(* ===== verification/Lifecycle.v ===== *)
(** * The job lifecycle: specification of [Job::apply] and facts on the fold

    [documented] is the event model of the documentation, by kinds of events
    and states; [apply] implements it with one exception. [step] is the
    transition relation of the code with the data of its states, which the
    facts below are proved with. Then the facts about folding a
    stream that the stores and the use cases rely on: folding splits over
    concatenation, a folded stream has consecutive versions, rejected events
    change nothing, terminal states absorb. *)

From S2P Require Import Prelude Std Ids Retry Events Job.

Open Scope string_scope.
Open Scope list_scope.
Open Scope Z_scope.

Section lifecycle.
Context `{ext : Externals}.
Implicit Types (j : Job) (ev : JobEvent) (s : JobState) (env : EventEnvelope).

(** ** Specification *)

(** States in which a lease is held. *)
Inductive holds (w : WorkerId) (l : LeaseId) (t : DateTime) : JobState → Prop :=
| holds_leased : holds w l t (S_Leased w l t)
| holds_running : holds w l t (S_Running w l t).

Definition terminal s : bool :=
  match s with
  | S_Succeeded | S_Cancelled => true
  | _ => false
  end.

(** Accepting signals in the code: neither terminal nor parked. *)
Definition signalable s : bool :=
  match s with
  | S_Succeeded | S_Cancelled | S_Parked _ => false
  | _ => true
  end.

Inductive step : JobState → JobEvent → JobState → Prop :=
| step_lease nb w l t : step (S_Pending nb) (E_Leased w l t) (S_Leased w l t)
| step_start w l t w' : step (S_Leased w l t) (E_Started w') (S_Running w l t)
| step_succeed w l t r : step (S_Running w l t) (E_Succeeded r) S_Succeeded
| step_fail w l t err n : step (S_Running w l t) (E_Failed err n) (S_Pending None)
| step_expire s w l t l' : holds w l t s → step s (E_LeaseExpired l') (S_Pending None)
| step_retry nb n t : step (S_Pending nb) (E_RetryScheduled n t) (S_Pending (Some t))
| step_park nb r : step (S_Pending nb) (E_Parked r) (S_Parked r)
| step_cancel s r : terminal s = false → step s (E_Cancelled r) S_Cancelled
| step_late s w l o : step s (E_LateAckConflict w l o) s
| step_checkpoint w l t k d : step (S_Running w l t) (E_CheckpointRecorded k d) (S_Running w l t)
| step_signal s n d : signalable s = true → step s (E_SignalReceived n d) s
| step_stall s w l t : holds w l t s → step s E_Stalled s
| step_ask w l t k : step (S_Running w l t) (E_ApprovalRequested k) (S_AwaitingApproval k)
| step_grant k k' a : step (S_AwaitingApproval k) (E_ApprovalGranted k' a) (S_Pending None)
| step_deny k k' a : step (S_AwaitingApproval k) (E_ApprovalDenied k' a) (S_Parked ApprovalDenied)
| step_suspend_pending nb : step (S_Pending nb) E_Suspended S_Suspended
| step_suspend_running w l t : step (S_Running w l t) E_Suspended S_Suspended
| step_resume : step S_Suspended E_Resumed (S_Pending None)
| step_repair r p n : step (S_Parked r) (E_Repaired p n) (S_Pending None).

### Goal of the exercise
Find the line that contains "Open Scope list_scope.". Repeat it and every line after it, exactly as written, up to and including the last line of the records above.

### Answer to this exercise
Open Scope list_scope.
Open Scope Z_scope.

Section lifecycle.
Context `{ext : Externals}.
Implicit Types (j : Job) (ev : JobEvent) (s : JobState) (env : EventEnvelope).

(** ** Specification *)

(** States in which a lease is held. *)
Inductive holds (w : WorkerId) (l : LeaseId) (t : DateTime) : JobState → Prop :=
| holds_leased : holds w l t (S_Leased w l t)
| holds_running : holds w l t (S_Running w l t).

Definition terminal s : bool :=
  match s with
  | S_Succeeded | S_Cancelled => true
  | _ => false
  end.

(** Accepting signals in the code: neither terminal nor parked. *)
Definition signalable s : bool :=
  match s with
  | S_Succeeded | S_Cancelled | S_Parked _ => false
  | _ => true
  end.

Inductive step : JobState → JobEvent → JobState → Prop :=
| step_lease nb w l t : step (S_Pending nb) (E_Leased w l t) (S_Leased w l t)
| step_start w l t w' : step (S_Leased w l t) (E_Started w') (S_Running w l t)
| step_succeed w l t r : step (S_Running w l t) (E_Succeeded r) S_Succeeded
| step_fail w l t err n : step (S_Running w l t) (E_Failed err n) (S_Pending None)
| step_expire s w l t l' : holds w l t s → step s (E_LeaseExpired l') (S_Pending None)
| step_retry nb n t : step (S_Pending nb) (E_RetryScheduled n t) (S_Pending (Some t))
| step_park nb r : step (S_Pending nb) (E_Parked r) (S_Parked r)
| step_cancel s r : terminal s = false → step s (E_Cancelled r) S_Cancelled
| step_late s w l o : step s (E_LateAckConflict w l o) s
| step_checkpoint w l t k d : step (S_Running w l t) (E_CheckpointRecorded k d) (S_Running w l t)
| step_signal s n d : signalable s = true → step s (E_SignalReceived n d) s
| step_stall s w l t : holds w l t s → step s E_Stalled s
| step_ask w l t k : step (S_Running w l t) (E_ApprovalRequested k) (S_AwaitingApproval k)
| step_grant k k' a : step (S_AwaitingApproval k) (E_ApprovalGranted k' a) (S_Pending None)
| step_deny k k' a : step (S_AwaitingApproval k) (E_ApprovalDenied k' a) (S_Parked ApprovalDenied)
| step_suspend_pending nb : step (S_Pending nb) E_Suspended S_Suspended
| step_suspend_running w l t : step (S_Running w l t) E_Suspended S_Suspended
| step_resume : step S_Suspended E_Resumed (S_Pending None)
| step_repair r p n : step (S_Parked r) (E_Repaired p n) (S_Pending None).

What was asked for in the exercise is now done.